Screening – Preparatory period – Status monitoring – Randomization – Treatment A in group 1 and Treatment B in group 2 – Washing period – Treatment B in group 1 and Treatment A in group 2
“Cross-over” models are commonly used to study pharmacokinetics and pharmacodynamics when the task of controlling variability in a population of subjects is set. In addition, it is fair to assume that the effects of the first course do not affect the second in pharmacokinetic and pharmacodynamic studies with a sufficient “wash-out” period.
“Cross-over” models are more economical compared to parallel group models, since in this case fewer subjects are required. However, sometimes there are difficulties in interpreting the results. The effects of one therapy can be mixed with subsequent effects. It can be difficult to distinguish the effects of sequential treatment from the effects of individual courses. In clinical trials, the “cross-over” model usually requires more time than parallel group studies, because each patient undergoes no less than two treatment periods plus a “washing-out” period. This model also requires obtaining more characteristics for each patient.
If the clinical conditions are relatively constant throughout the study period, the “cross” model is effective and reliable.The relatively low requirements for sample size make “cross-over” models useful in early clinical development in order to facilitate decision making on more voluminous models of parallel studies.
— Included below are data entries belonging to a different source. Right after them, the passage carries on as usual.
(* ===== verification/LibSafe.v ===== *)
(** * The list of waiting requests never dangles

    A waiting request is linked into [ctx->requests]; many of them are local
    variables of the library's functions.  [reqs_ok]: every entry of the list is
    a live, initialised request that has not been answered.  [safe own] relates
    the states before and after library code: [reqs_ok] is kept, and nothing is
    added to the list but requests of the program ([own]), the one of the access
    rules, and locals of functions called meanwhile.  So when a function returns,
    its own local request is not in the list any more. *)

From stdpp Require Import base gmap strings list fin_maps.
From Stdlib Require Import ZArith Lia.
From S2P Require Import Prelude Wire Cstring Libubox LibuboxModel Ids State LibState LibIo LibCalls LibReq LibReqSpec LibObj LibMain LibConn LibDemo LibAclThms LibLoops.
Local Open Scope Z_scope.
Local Open Scope ubus_scope.

Lemma bind_inv {S A B} (m : stm S A) (k : A -> stm S B) s b s' :
  (m ≫= k) s = Some (b, s') -> exists a s1, m s = Some (a, s1) /\ k a s1 = Some (b, s').
Proof. unfold mbind, stm_bind. destruct (m s) as [[a s1]|]; [eauto|done]. Qed.

Lemma assert_inv {S} b (s : S) a s' : assert b s = Some (a, s') -> b = true /\ s' = s.
Proof. destruct b; [|done]. by intros [= _ <-]. Qed.

Section LibSafe.
Context `{AL : AvlLib} `{PM : ProgMem} `{BL : BlobLib} `{PR : !Program}.
Implicit Types (s : ubus_context) (p : ptr).

(** The requests of the program *)
Context (own : ptr -> Prop).

Record reqs_ok s : Prop := {
  rk_nodup : NoDup (ctx_requests s);
  rk_waiting : forall p, p ∈ ctx_requests s ->
    exists r, c_reqs s !! p = Some r /\ rq_init r = true /\ rq_status_msg r = false;
  rk_fresh : forall p r, c_reqs s !! p = Some r -> (p < c_brk s)%positive;
  rk_own : forall p, own p \/ p = acl_req s -> (p < c_brk s)%positive;
}.

Definition may_wait s p : Prop := own p \/ p = acl_req s \/ (c_brk s <= p)%positive.

Record safe_step s s' : Prop := {
  sf_ok : reqs_ok s';
  sf_brk : (c_brk s <= c_brk s')%positive;
  sf_acl : acl_req s' = acl_req s;
  sf_new : forall p, p ∈ ctx_requests s' -> p ∈ ctx_requests s \/ may_wait s p;
}.

Definition safe s s' : Prop := reqs_ok s -> safe_step s s'.

Lemma safe_step_trans s1 s2 s3 : safe_step s1 s2 -> safe s2 s3 -> safe_step s1 s3.
Proof.
  intros H12 [K3 B3 A3 N3]; [apply H12|]. destruct H12 as [K2 B2 A2 N2]. split; [done|lia|congruence|].
  intros p Hp%N3. unfold may_wait in *. rewrite A2 in Hp.
  destruct Hp as [Hp|[Hp|[Hp|Hp]]]; [auto|auto|auto|]. right. right. right. lia.
Qed.

#[export] Instance safe_preorder : PreOrder safe.
Proof.
  split.
  - intros s H. split; [done|lia|done|auto].
  - intros s1 s2 s3 H12 H23 H1. eapply safe_step_trans; [by apply H12|done].
Qed.

(** What the list and the requests are made of is untouched. *)
Lemma same_safe s s' :
  ctx_requests s' = ctx_requests s -> c_reqs s' = c_reqs s -> c_brk s' = c_brk s -> acl_req s' = acl_req s -> safe s s'.
Proof.
  intros H1 H2 H3 H4 [K1 K2 K3 K4]. split; [split|lia|done|]; rewrite ?H1, ?H2, ?H3, ?H4; auto.
Qed.

(** ** Primitives *)

Ltac same := intros; apply same_safe; reflexivity.

Lemma sa_lload {T} `{!LHeap T} p : within safe (lload (T := T) p).
Proof. intros s a s'. unfold lload. destruct (lheap s !! p); [|done]. by intros [= _ <-]. Qed.

(** Heaps of other structures *)
Class OtherHeap (T : Type) `{!LHeap T} := other_heap : forall g s, safe s (set_lheap (T := T) g s).
#[export] Instance other_obj : OtherHeap lib_object. Proof. intros g s. same. Qed.
#[export] Instance other_type : OtherHeap lib_object_type. Proof. intros g s. same. Qed.
#[export] Instance other_rdata : OtherHeap ubus_request_data. Proof. intros g s. same. Qed.
#[export] Instance other_pdata : OtherHeap ubus_pending_data. Proof. intros g s. same. Qed.
#[export] Instance other_id : OtherHeap Z. Proof. intros g s. same. Qed.

Lemma brk_safe s : safe s (s <| c_brk ::= Pos.succ |>).
Proof.
  intros [K1 K2 K3 K4]. split; [split; [done|done| |]|simpl; lia|done|auto].
  - intros p r Hp%K3. simpl. lia.
  - intros p Hp%K4. simpl. lia.
Qed.

Lemma sa_lstore_other {T} `{!LHeap T, !OtherHeap T} p (f : T -> T) : within safe (lstore p f).
Proof. intros s a s'. unfold lstore. destruct (lheap s !! p); [|done]. intros [= _ <-]. apply other_heap. Qed.
Lemma sa_new_other {T} `{!LHeap T, !OtherHeap T} (x : T) : within safe (new_local x).
Proof. intros s a s' [= _ <-]. transitivity (s <| c_brk ::= Pos.succ |>); [apply brk_safe|apply other_heap]. Qed.
Lemma sa_end_other {T} `{!LHeap T, !OtherHeap T} p : within safe (end_local (T := T) p).
Proof. intros s a s'. unfold end_local. destruct (lheap s !! p); [|done]. intros [= _ <-]. apply other_heap. Qed.

(** Storing to a request without answering it *)
Definition same_phase (r r' : ubus_request) : Prop :=
  (rq_init r = true -> rq_init r' = true) /\ (rq_status_msg r = false -> rq_status_msg r' = false).

(** A request is replaced: it does not wait, or its phase stays. *)
Lemma insert_safe s p r r' :
  c_reqs s !! p = Some r -> p ∉ ctx_requests s \/ same_phase r r' -> safe s (s <| c_reqs ::= insert p r' |>).
Proof.
  intros Hr Hp [K1 K2 K3 K4]. split; [split; [done| | |done]|simpl; lia|done|auto]; simpl.
  - intros q Hq. destruct (decide (q = p)) as [->|Hne]; [|rewrite lookup_insert_ne by done; by apply K2].
    destruct Hp as [Hp|[Hi Hs]]; [done|]. destruct (K2 p Hq) as (r0 & Hr0 & H1 & H2). simplify_eq.
    rewrite lookup_insert_eq. exists r'. auto.
  - intros q x. destruct (decide (q = p)) as [->|Hne]; [intros _; by eapply K3|rewrite lookup_insert_ne by done; apply K3].
Qed.

Lemma sa_lstore_req p (f : ubus_request -> ubus_request) : (forall r, same_phase r (f r)) -> within safe (lstore p f).
Proof.
  intros Hf s a s'. unfold lstore. simpl lheap. destruct (c_reqs s !! p) as [r|] eqn:E; [|done]. intros [= _ <-].
  eapply insert_safe; eauto.
Qed.

Lemma sa_lstore_idle p (f : ubus_request -> ubus_request) s a s' :
  p ∉ ctx_requests s -> lstore p f s = Some (a, s') -> safe s s'.
Proof.
  intros Hp. unfold lstore. simpl lheap. destruct (c_reqs s !! p) as [r|] eqn:E; [|done]. intros [= _ <-].
  eapply insert_safe; eauto.
Qed.

Lemma sa_sys_alloc : within safe sys_alloc.
Proof. intros s a s'. unfold sys_alloc. destruct (so_alloc (sys s)); intros [= _ <-]; same. Qed.
Lemma sa_sys_clock : within safe sys_clock.
Proof. intros s a s'. unfold sys_clock. destruct (so_clock (sys s)) as [|? []]; intros [= _ <-]; same. Qed.
Lemma sa_sys_send iov fd : within safe (sys_send iov fd).
Proof. intros s a s'. unfold sys_send. destruct (so_send (sys s)) as [|[n|e] rest]; intros [= _ <-]; same. Qed.
Lemma sa_sys_recv want c : within safe (sys_recv want c).
Proof. intros s a s'. unfold sys_recv. destruct (so_recv (sys s)) as [|[n fd|e] rest]; intros [= _ <-]; same. Qed.

Lemma sa_modify (f : ubus_context -> ubus_context) : (forall s, safe s (f s)) -> within safe (modify f).
Proof. by apply wi_modify. Qed.

Hint Resolve sa_lload sa_lstore_other sa_new_other sa_end_other sa_lstore_req sa_sys_alloc sa_sys_clock sa_sys_send sa_sys_recv : within.
Hint Resolve safe_preorder : within.
Hint Extern 1 (forall _, same_phase _ _) => (by split) : within.
Hint Extern 1 (within safe (modify _)) => (apply sa_modify; same) : within.
Hint Extern 1 (LHeap _) => apply _ : within.
Hint Extern 1 (OtherHeap _) => apply _ : within.

(** ** Input and output *)

Lemma sa_close_if fd : within safe (close_if fd).
Proof. unfold close_if, sys_close_fd. solve_within. Qed.
Hint Resolve sa_close_if : within.

Lemma sa_writev_loop fuel iov fd len : within safe (writev_loop fuel iov fd len).
Proof. revert iov fd len. induction fuel as [|fuel IH]; intros iov fd len; simpl; solve_within. Qed.
Hint Resolve sa_writev_loop : within.

Lemma sa_send_msg seq msg cmd peer fd : within safe (ubus_send_msg seq msg cmd peer fd).
Proof. unfold ubus_send_msg, writev_retry. solve_within. Qed.
Hint Resolve sa_send_msg : within.

Lemma sa_parse msg len : within safe (lib_parse_msg msg len).
Proof. unfold lib_parse_msg. solve_within. Qed.
Hint Resolve sa_parse : within.

Lemma sa_recv_loop fuel want wait control fd got : within safe (recv_loop fuel want wait control fd got).
Proof. revert wait control fd got. induction fuel as [|fuel IH]; intros; simpl; solve_within. Qed.
Hint Resolve sa_recv_loop : within.

Lemma sa_get_next_msg fd : within safe (get_next_msg fd).
Proof. unfold get_next_msg, recv_retry, alloc_msg_buf, msgbuf_write, set_eof. solve_within. Qed.
Hint Resolve sa_get_next_msg : within.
Since all subjects receive the study medication, the “cross” studies are also effective for safety assessment.
Great importance in the conduct of clinical research is played by psychological, or so-called subjective factors. For example, a patient’s knowledge that he is receiving active drug therapy may affect the safety and efficacy of therapy. A medical researcher who is convinced of the advantages of one of the drugs compared can involuntarily interpret in his favor improvements in the state of health of patients or try to appoint a patient with a more severe disease that treatment which he considers more effective. To minimize the influence of subjective factors, blind research is used.
A study in which the patient does not know, and the researcher knows what treatment the patient receives is called a simple blind person. If neither the patient nor the researcher knows about the prescribed treatment, such a study is called double-blind. Blind studies can minimize the possibility of intentional distortion, and unintentional – distribute between groups in equal proportions.